The other element that’s equally true in this situation, but that we have less established language for, is that everyone who is interested in the quality of writing and conversation on the site has very limited information about how it will change, and what structural factors will end up being important. It’s easy to be anxious because we all care about the outcomes but have limited perspective on what is happening.
This thought is very much influenced by just reading The Unaccountability Machine by Dan Davies , and Fluke by Brian Klaas, both interesting books, which overlap in their attention to the necessity of making decisions based on partial information (Dan Davies is interested in the strategies that can help that work better Brian Klass in philosophical acceptance of the situation).
Also, I’d offer my appreciation for SmallStack which looks like a great project which may provide a model for people to work together to build resources, collaborate, and maybe, collect stories and information about what is and isn’t happening.
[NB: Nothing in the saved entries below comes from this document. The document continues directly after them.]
(** A chain of just the genesis block. *)
Lemma rules_ok_genesis g g0 :
  chain_ok g → blocks g = [g0] → size (side_blocks g) = 0%nat → all_zero_chars (b_parent g0) = true →
  rules_ok g.
Proof.
  intros Hg Hb Hs%map_size_empty_iff Hz. unfold rules_ok. rewrite Hb. split_and!; [done| |].
  { by intros b [= <-]. }
  intros bs b Ha i x Hx. exfalso. pose proof Ha as (Hc & Hf & _).
  pose proof (Forall_lookup_1 _ _ _ _ Hf Hx) as [Hin|Hside]; [|by rewrite Hs in Hside].
  rewrite Hb in Hin. apply list_elem_of_singleton in Hin as ->.
  pose proof (cn_number _ _ Hc _ _ Hx) as H1.
  pose proof (cn_number _ _ (co_canon _ _ _ Hg) 0%nat g0) as H2. rewrite Hb in H2.
  specialize (H2 eq_refl). lia.
Qed.

(** ** Properties *)

(** C27: Every block the node holds, on the canonical chain or beside it,
    satisfies on its own branch every consensus rule but those on the moment
    of its arrival (novelty, the clock limit): weight, transaction root,
    coinbase with the right height, strictly increasing timestamps, the
    retargeted difficulty computed from the last blocks of that branch, valid
    proof of work and distinct transactions; and, from the accounts replayed
    along that branch, its transactions execute, its reward is paid to a valid
    miner address and the accounts that result have the state root of its
    header.  Handing the node any block whose height is truthful
    ([admissible]), with whatever reorganisations and orphan promotions
    follow, keeps this. *)
Theorem held_branches_follow_rules n blk src n' r :
  node_ok n → admissible blk → rules_ok (n_chain n) →
  apply_block params clock n blk src = Done (n', r) →
  rules_ok (n_chain n') ∧ ∀ bs b, ancestry (n_chain n') bs b → executes bs.
Proof.
  intros Hn Ha Hr E. split; [by eapply apply_block_rules|].
  destruct (apply_block_ok params clock N HN Hep n blk src Hn Ha) as (n1 & r1 & E1 & Hn1 & _).
  rewrite E in E1. injection E1 as <- <-. intros bs b. apply held_executes, Hn1.
Qed.

End rules.

Lemma toy_node1_rules : rules_ok tiny_params (n_chain toy_node1).
Proof.
  apply (rules_ok_genesis tiny_params toy_N _ genesis_block);
    [apply (no_chain tiny_params toy_N), toy_node1_ok; reflexivity|vm_compute; reflexivity..].
Qed.
Lemma toy_step_rules n b :
  b ∈ [genesis_block; toy_b1; toy_s1; toy_s2] → node_ok tiny_params toy_N n →
  rules_ok tiny_params (n_chain n) → rules_ok tiny_params (n_chain (toy_step n b)).
Proof.
  intros Hb Hn Hr. unfold toy_step, toy_apply.
  destruct (apply_block tiny_params toy_clock n b None) as [[n' r]| |] eqn:E; [|done..].
  apply (apply_block_rules tiny_params toy_clock toy_N eq_refl ltac:(discriminate) n b None n' r);
    [done|by apply toy_admissible|done..].
Qed.
Lemma toy_node3_rules : rules_ok tiny_params (n_chain toy_node3).
Proof.
  apply toy_step_rules; [do 2 right; left| |].
  - apply toy_step_ok; [right; left|]. apply toy_node1_ok. reflexivity.
  - apply toy_step_rules; [right; left| |exact toy_node1_rules]. apply toy_node1_ok. reflexivity.
Qed.

Lemma held_branches_follow_rules_witness :
  ∃ n' r, apply_block tiny_params toy_clock toy_node3 toy_s2 None = Done (n', r) ∧
    rules_ok tiny_params (n_chain n') ∧
    ∀ bs b, ancestry GENESIS_HASH (n_chain n') bs b → executes bs.
Proof.
  destruct (ran_Done (apply_block tiny_params toy_clock toy_node3 toy_s2 None)
    (λ _, true)) as ([n' r] & E & _); [vm_compute; reflexivity|].
  exists n', r. split; [exact E|].
  exact (held_branches_follow_rules tiny_params toy_clock toy_N eq_refl ltac:(discriminate)
    toy_node3 toy_s2 None n' r toy_node3_ok toy_s2_admissible toy_node3_rules E).
Defined.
Last night we all probably got the memo that James Patterson is coming to Substack in September. Fortunately, he and I don't have the same readers, so it's not competition. But it made me think that Substack is the Spotify of writing. The big stars get the revenue from many millions of streams; the vast majority of musical artists can't make a living wage at all or anything remotely close to anything more than gas money. Here, there's very little developmental opportunity for writers who once had middle class jobs at newspapers and magazines to develop and maintain a middle class existence on Substack. Every excellent writer I know is fretting (many out loud) on their sites about income strategies that don't really exist, as the vast pool of writers and the readers now in this developing "social network" can only select a small handful to pay for. After three years, I'm still adding 50 new free subscribers a month. Paying subscribers remain at around 5 per cent, typical, I was told, for direct mail products.
One of the things I despise the MOST about the younger generation of programmers is their all-purpose dismissal of anything they don't like:
"That doesn't scale!"
I have my own all-purpose dismissal:
"If it's the Conventional Wisdom, it's always wrong."
You can always profitably doubt anything that everyone says.